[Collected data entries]
___
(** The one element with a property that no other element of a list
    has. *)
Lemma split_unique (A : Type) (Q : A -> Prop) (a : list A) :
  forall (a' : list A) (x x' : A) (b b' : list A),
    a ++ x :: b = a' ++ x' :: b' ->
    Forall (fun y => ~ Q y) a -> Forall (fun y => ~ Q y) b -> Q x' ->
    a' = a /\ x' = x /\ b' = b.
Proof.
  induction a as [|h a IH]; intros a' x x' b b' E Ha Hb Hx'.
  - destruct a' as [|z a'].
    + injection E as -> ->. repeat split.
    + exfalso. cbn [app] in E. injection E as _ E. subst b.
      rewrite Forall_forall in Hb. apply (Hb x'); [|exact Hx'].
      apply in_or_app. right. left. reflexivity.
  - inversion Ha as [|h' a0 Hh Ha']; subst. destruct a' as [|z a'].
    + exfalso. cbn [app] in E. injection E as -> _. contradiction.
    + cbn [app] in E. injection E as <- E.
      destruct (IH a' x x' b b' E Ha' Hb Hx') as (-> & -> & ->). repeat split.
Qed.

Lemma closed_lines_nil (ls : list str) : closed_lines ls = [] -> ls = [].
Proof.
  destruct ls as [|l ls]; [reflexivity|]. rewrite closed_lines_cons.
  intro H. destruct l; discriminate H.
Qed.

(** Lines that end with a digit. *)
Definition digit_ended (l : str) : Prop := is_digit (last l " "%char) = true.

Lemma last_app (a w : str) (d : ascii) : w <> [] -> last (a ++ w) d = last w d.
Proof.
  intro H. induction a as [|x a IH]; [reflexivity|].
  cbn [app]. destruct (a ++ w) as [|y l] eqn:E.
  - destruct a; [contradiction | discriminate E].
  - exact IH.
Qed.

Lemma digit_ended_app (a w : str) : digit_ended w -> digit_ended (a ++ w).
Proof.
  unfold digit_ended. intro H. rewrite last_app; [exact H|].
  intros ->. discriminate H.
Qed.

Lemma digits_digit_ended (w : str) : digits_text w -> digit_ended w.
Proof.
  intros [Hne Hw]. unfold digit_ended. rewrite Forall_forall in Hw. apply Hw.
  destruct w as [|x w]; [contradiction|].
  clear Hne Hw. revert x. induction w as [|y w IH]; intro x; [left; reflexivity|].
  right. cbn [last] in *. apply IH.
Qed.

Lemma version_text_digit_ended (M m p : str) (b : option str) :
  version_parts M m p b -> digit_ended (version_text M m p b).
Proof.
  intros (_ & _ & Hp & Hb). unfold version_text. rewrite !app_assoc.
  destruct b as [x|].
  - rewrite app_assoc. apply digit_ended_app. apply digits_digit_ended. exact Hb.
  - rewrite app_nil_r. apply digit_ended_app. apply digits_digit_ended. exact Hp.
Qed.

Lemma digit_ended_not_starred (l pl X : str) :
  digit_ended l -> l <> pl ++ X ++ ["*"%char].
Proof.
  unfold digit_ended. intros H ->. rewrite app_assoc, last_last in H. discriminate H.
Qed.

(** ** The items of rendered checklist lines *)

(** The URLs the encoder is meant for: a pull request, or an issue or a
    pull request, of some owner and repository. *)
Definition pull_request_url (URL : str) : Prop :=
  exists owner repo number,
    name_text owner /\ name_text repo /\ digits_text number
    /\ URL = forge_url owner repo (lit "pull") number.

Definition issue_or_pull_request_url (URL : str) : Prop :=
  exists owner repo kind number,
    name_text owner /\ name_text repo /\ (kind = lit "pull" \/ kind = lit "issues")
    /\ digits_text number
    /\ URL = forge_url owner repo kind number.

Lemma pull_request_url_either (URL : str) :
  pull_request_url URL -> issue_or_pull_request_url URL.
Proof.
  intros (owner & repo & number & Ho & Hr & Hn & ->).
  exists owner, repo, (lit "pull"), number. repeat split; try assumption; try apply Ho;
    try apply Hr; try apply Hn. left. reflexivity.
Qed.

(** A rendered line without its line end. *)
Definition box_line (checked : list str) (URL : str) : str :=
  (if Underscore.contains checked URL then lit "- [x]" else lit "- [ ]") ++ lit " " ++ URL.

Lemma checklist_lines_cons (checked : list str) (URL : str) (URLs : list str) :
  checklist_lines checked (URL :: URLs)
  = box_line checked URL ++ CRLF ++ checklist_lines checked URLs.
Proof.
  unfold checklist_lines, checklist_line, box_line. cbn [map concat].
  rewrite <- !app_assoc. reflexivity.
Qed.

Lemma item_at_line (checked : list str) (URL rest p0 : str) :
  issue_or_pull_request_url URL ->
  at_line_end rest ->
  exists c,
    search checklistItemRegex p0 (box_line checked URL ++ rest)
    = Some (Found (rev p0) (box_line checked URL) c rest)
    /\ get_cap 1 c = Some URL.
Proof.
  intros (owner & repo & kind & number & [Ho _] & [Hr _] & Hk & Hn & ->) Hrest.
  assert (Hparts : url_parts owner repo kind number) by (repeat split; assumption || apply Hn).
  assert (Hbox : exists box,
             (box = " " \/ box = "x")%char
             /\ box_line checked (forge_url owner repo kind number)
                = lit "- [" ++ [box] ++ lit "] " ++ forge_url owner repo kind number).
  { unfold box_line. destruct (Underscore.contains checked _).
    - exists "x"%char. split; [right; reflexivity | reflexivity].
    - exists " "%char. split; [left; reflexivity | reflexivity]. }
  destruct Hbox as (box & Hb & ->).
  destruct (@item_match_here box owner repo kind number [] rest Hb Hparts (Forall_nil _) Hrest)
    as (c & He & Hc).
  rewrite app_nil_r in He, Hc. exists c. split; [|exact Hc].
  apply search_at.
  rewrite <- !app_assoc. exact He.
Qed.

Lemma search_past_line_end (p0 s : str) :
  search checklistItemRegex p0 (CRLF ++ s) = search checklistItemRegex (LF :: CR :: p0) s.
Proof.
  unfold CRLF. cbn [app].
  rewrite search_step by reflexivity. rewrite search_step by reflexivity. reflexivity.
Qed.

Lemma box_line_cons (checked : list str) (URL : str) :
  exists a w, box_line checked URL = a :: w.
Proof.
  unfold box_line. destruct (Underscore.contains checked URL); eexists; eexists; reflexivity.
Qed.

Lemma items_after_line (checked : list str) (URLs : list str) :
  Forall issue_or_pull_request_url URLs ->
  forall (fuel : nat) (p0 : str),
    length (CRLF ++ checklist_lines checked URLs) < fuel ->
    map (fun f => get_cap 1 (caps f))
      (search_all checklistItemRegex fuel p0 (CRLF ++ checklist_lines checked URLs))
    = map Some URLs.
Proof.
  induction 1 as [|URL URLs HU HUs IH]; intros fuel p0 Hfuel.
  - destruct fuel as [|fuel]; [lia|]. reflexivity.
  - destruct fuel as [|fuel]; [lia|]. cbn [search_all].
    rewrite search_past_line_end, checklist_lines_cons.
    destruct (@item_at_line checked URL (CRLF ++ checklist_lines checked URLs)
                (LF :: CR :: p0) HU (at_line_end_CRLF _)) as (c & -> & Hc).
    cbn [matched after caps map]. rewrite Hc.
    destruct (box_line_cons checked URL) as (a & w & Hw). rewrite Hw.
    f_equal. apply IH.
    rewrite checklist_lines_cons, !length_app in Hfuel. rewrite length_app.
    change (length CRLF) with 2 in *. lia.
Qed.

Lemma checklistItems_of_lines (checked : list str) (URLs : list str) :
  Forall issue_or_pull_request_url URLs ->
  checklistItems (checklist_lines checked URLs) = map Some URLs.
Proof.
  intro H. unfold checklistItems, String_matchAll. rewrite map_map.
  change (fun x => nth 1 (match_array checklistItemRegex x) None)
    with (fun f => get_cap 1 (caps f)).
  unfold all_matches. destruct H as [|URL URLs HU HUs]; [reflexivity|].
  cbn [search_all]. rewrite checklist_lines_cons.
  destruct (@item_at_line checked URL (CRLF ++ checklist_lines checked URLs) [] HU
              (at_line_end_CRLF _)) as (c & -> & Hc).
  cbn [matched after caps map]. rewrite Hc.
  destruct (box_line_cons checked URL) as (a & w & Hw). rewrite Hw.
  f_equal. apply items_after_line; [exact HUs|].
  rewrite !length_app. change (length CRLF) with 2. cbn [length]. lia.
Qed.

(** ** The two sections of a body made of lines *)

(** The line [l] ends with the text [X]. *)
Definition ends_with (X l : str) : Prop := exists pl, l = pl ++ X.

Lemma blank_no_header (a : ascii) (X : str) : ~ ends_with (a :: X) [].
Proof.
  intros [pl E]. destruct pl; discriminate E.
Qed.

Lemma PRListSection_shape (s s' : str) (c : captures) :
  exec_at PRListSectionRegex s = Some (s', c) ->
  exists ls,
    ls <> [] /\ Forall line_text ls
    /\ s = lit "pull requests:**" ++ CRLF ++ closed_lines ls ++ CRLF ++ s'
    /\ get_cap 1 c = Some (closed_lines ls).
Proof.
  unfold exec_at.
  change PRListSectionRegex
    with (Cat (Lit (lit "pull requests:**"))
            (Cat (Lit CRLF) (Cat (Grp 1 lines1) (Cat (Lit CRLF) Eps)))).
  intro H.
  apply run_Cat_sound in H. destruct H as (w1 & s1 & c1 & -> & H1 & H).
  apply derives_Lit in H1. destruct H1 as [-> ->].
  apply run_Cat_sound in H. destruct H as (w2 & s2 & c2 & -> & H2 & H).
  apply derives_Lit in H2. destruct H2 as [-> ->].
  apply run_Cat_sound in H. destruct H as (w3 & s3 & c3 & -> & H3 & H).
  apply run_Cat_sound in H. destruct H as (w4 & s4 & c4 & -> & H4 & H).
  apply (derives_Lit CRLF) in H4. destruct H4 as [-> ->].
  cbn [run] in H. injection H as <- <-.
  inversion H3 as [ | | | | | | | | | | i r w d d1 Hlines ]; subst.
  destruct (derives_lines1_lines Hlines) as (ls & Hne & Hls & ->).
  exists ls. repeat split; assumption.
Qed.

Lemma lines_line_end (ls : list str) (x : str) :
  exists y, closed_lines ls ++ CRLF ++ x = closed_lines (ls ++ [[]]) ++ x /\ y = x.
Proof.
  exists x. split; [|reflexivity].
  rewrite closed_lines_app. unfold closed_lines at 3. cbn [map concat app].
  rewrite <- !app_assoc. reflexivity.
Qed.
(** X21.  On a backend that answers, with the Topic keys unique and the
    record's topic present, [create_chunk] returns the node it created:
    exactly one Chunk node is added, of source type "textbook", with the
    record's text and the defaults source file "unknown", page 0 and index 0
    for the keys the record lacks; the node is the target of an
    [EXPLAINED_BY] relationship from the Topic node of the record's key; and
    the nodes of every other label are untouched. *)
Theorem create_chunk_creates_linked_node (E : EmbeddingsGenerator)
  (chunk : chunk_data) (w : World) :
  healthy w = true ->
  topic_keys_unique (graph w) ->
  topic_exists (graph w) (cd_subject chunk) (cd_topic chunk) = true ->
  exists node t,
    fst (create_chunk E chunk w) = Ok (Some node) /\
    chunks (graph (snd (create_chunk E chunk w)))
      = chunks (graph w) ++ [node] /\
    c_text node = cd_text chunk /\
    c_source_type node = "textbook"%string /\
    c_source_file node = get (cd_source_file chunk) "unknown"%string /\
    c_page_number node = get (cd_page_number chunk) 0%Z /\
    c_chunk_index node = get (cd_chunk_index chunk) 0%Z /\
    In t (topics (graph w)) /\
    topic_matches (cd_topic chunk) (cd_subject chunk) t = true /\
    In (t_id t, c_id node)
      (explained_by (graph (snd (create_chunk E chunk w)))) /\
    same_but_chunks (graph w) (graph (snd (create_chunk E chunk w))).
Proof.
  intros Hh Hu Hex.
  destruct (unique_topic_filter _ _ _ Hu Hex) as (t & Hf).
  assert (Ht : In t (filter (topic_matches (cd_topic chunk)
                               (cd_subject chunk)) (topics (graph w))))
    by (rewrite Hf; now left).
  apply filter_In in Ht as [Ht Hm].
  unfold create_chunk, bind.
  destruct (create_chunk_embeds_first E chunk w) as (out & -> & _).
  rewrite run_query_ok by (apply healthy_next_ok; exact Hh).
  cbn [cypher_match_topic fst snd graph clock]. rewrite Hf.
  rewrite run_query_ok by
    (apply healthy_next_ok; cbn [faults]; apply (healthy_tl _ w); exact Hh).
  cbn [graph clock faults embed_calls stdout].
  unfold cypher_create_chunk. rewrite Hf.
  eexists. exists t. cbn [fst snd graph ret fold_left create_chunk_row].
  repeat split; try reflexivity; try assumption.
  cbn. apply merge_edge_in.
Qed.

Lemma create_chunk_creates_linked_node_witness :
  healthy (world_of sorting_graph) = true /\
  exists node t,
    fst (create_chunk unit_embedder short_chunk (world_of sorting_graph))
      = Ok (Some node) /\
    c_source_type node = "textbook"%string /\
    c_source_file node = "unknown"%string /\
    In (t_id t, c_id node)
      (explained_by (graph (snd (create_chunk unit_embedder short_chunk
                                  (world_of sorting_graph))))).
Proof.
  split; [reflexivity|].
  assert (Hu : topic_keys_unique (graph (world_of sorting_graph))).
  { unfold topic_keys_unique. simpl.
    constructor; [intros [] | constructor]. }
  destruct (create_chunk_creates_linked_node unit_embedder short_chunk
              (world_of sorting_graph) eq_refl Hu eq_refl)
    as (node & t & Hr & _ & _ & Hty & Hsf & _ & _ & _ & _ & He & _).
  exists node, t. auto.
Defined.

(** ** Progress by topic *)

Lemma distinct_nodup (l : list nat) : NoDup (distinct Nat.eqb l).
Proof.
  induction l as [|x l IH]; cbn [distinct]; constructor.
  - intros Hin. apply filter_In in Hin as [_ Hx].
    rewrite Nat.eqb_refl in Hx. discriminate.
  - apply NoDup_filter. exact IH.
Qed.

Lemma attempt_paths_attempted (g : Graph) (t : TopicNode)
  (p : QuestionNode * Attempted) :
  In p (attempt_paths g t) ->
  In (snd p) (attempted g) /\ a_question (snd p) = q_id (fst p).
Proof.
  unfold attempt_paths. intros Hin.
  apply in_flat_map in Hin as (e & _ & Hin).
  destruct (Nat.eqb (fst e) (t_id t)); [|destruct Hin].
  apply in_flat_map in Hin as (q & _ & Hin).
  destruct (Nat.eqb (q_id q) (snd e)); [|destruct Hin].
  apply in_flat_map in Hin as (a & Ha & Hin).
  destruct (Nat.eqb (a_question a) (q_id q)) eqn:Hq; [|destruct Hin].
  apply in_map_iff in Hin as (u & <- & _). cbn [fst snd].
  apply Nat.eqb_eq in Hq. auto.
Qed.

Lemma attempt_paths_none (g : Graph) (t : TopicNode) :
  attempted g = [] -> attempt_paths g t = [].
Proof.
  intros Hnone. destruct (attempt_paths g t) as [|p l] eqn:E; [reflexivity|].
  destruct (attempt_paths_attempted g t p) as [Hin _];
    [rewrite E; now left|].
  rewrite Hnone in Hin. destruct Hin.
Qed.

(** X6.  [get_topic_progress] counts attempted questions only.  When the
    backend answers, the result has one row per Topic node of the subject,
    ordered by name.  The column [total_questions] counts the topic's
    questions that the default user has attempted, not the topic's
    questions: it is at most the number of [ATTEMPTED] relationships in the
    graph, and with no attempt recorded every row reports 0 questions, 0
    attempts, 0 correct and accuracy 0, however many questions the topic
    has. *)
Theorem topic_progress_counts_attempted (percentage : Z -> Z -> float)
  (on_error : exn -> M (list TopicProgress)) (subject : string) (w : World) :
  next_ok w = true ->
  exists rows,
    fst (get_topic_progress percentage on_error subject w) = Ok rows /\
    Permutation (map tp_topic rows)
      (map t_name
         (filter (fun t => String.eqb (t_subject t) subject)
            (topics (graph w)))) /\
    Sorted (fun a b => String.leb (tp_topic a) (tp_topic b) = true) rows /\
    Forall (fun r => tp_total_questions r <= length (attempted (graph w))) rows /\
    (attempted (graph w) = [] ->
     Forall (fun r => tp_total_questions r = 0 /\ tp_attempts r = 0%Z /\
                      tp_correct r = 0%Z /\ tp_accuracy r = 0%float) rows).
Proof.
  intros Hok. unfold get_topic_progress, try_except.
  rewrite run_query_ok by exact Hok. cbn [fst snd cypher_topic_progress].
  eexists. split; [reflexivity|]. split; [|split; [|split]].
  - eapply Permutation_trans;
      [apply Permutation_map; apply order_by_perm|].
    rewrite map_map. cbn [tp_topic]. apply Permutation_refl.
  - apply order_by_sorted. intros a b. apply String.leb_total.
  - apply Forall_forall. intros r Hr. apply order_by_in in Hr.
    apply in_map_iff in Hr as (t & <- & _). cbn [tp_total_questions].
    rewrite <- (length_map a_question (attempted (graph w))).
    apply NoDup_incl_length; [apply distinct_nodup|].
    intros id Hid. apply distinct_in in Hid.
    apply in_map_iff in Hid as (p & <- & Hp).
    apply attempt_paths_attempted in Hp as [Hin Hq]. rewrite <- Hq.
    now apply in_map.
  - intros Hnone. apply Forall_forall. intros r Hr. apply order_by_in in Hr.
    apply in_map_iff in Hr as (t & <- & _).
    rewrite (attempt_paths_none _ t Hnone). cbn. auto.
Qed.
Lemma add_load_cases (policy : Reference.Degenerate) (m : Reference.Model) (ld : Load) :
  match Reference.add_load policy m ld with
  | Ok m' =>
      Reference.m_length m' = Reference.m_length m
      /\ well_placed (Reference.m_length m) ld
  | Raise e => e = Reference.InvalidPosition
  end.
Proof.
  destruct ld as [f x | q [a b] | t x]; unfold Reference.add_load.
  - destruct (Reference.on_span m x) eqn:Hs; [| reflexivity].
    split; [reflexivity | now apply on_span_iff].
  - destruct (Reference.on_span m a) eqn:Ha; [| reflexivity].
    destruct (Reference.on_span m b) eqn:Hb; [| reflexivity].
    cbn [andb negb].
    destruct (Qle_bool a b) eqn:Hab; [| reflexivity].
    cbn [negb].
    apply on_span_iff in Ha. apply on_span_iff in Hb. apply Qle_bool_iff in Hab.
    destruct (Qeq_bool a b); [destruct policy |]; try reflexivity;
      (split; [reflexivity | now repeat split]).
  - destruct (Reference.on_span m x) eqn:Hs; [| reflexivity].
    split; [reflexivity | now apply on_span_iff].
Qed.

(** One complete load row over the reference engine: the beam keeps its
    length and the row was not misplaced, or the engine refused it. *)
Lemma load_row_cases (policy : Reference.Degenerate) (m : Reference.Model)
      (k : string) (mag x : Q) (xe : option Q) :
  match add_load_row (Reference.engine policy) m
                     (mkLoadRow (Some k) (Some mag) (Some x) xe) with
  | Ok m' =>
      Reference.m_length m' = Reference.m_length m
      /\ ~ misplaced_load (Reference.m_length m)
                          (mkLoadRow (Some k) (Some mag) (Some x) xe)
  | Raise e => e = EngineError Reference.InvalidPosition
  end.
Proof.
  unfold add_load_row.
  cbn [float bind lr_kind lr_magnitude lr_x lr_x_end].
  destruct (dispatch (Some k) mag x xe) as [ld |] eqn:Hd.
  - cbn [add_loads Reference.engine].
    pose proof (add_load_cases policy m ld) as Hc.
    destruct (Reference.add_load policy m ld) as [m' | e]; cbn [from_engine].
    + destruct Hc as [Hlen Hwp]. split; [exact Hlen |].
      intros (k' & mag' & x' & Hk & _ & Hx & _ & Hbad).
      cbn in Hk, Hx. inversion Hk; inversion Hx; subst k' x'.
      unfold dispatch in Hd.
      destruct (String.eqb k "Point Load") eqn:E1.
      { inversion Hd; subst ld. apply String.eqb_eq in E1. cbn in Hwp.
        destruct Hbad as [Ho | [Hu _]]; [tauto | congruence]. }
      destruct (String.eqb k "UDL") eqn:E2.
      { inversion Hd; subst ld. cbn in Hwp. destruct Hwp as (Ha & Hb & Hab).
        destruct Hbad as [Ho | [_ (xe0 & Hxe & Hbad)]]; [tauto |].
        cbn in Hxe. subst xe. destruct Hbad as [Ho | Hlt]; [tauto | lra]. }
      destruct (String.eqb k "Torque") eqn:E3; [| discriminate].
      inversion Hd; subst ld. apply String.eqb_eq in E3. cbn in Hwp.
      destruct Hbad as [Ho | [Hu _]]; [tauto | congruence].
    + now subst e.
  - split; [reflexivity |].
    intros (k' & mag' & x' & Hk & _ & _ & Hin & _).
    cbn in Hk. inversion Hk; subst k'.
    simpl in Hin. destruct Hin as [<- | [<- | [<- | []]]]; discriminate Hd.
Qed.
___
Work required:
Reproduce exactly the lines above from the line with "URLs) [] HU" to the line with "unique and the", including both, and add nothing.

Exercise solution:
  destruct (@item_at_line checked URL (CRLF ++ checklist_lines checked URLs) [] HU
              (at_line_end_CRLF _)) as (c & -> & Hc).
  cbn [matched after caps map]. rewrite Hc.
  destruct (box_line_cons checked URL) as (a & w & Hw). rewrite Hw.
  f_equal. apply items_after_line; [exact HUs|].
  rewrite !length_app. change (length CRLF) with 2. cbn [length]. lia.
Qed.

(** ** The two sections of a body made of lines *)

(** The line [l] ends with the text [X]. *)
Definition ends_with (X l : str) : Prop := exists pl, l = pl ++ X.

Lemma blank_no_header (a : ascii) (X : str) : ~ ends_with (a :: X) [].
Proof.
  intros [pl E]. destruct pl; discriminate E.
Qed.

Lemma PRListSection_shape (s s' : str) (c : captures) :
  exec_at PRListSectionRegex s = Some (s', c) ->
  exists ls,
    ls <> [] /\ Forall line_text ls
    /\ s = lit "pull requests:**" ++ CRLF ++ closed_lines ls ++ CRLF ++ s'
    /\ get_cap 1 c = Some (closed_lines ls).
Proof.
  unfold exec_at.
  change PRListSectionRegex
    with (Cat (Lit (lit "pull requests:**"))
            (Cat (Lit CRLF) (Cat (Grp 1 lines1) (Cat (Lit CRLF) Eps)))).
  intro H.
  apply run_Cat_sound in H. destruct H as (w1 & s1 & c1 & -> & H1 & H).
  apply derives_Lit in H1. destruct H1 as [-> ->].
  apply run_Cat_sound in H. destruct H as (w2 & s2 & c2 & -> & H2 & H).
  apply derives_Lit in H2. destruct H2 as [-> ->].
  apply run_Cat_sound in H. destruct H as (w3 & s3 & c3 & -> & H3 & H).
  apply run_Cat_sound in H. destruct H as (w4 & s4 & c4 & -> & H4 & H).
  apply (derives_Lit CRLF) in H4. destruct H4 as [-> ->].
  cbn [run] in H. injection H as <- <-.
  inversion H3 as [ | | | | | | | | | | i r w d d1 Hlines ]; subst.
  destruct (derives_lines1_lines Hlines) as (ls & Hne & Hls & ->).
  exists ls. repeat split; assumption.
Qed.

Lemma lines_line_end (ls : list str) (x : str) :
  exists y, closed_lines ls ++ CRLF ++ x = closed_lines (ls ++ [[]]) ++ x /\ y = x.
Proof.
  exists x. split; [|reflexivity].
  rewrite closed_lines_app. unfold closed_lines at 3. cbn [map concat app].
  rewrite <- !app_assoc. reflexivity.
Qed.
(** X21.  On a backend that answers, with the Topic keys unique and the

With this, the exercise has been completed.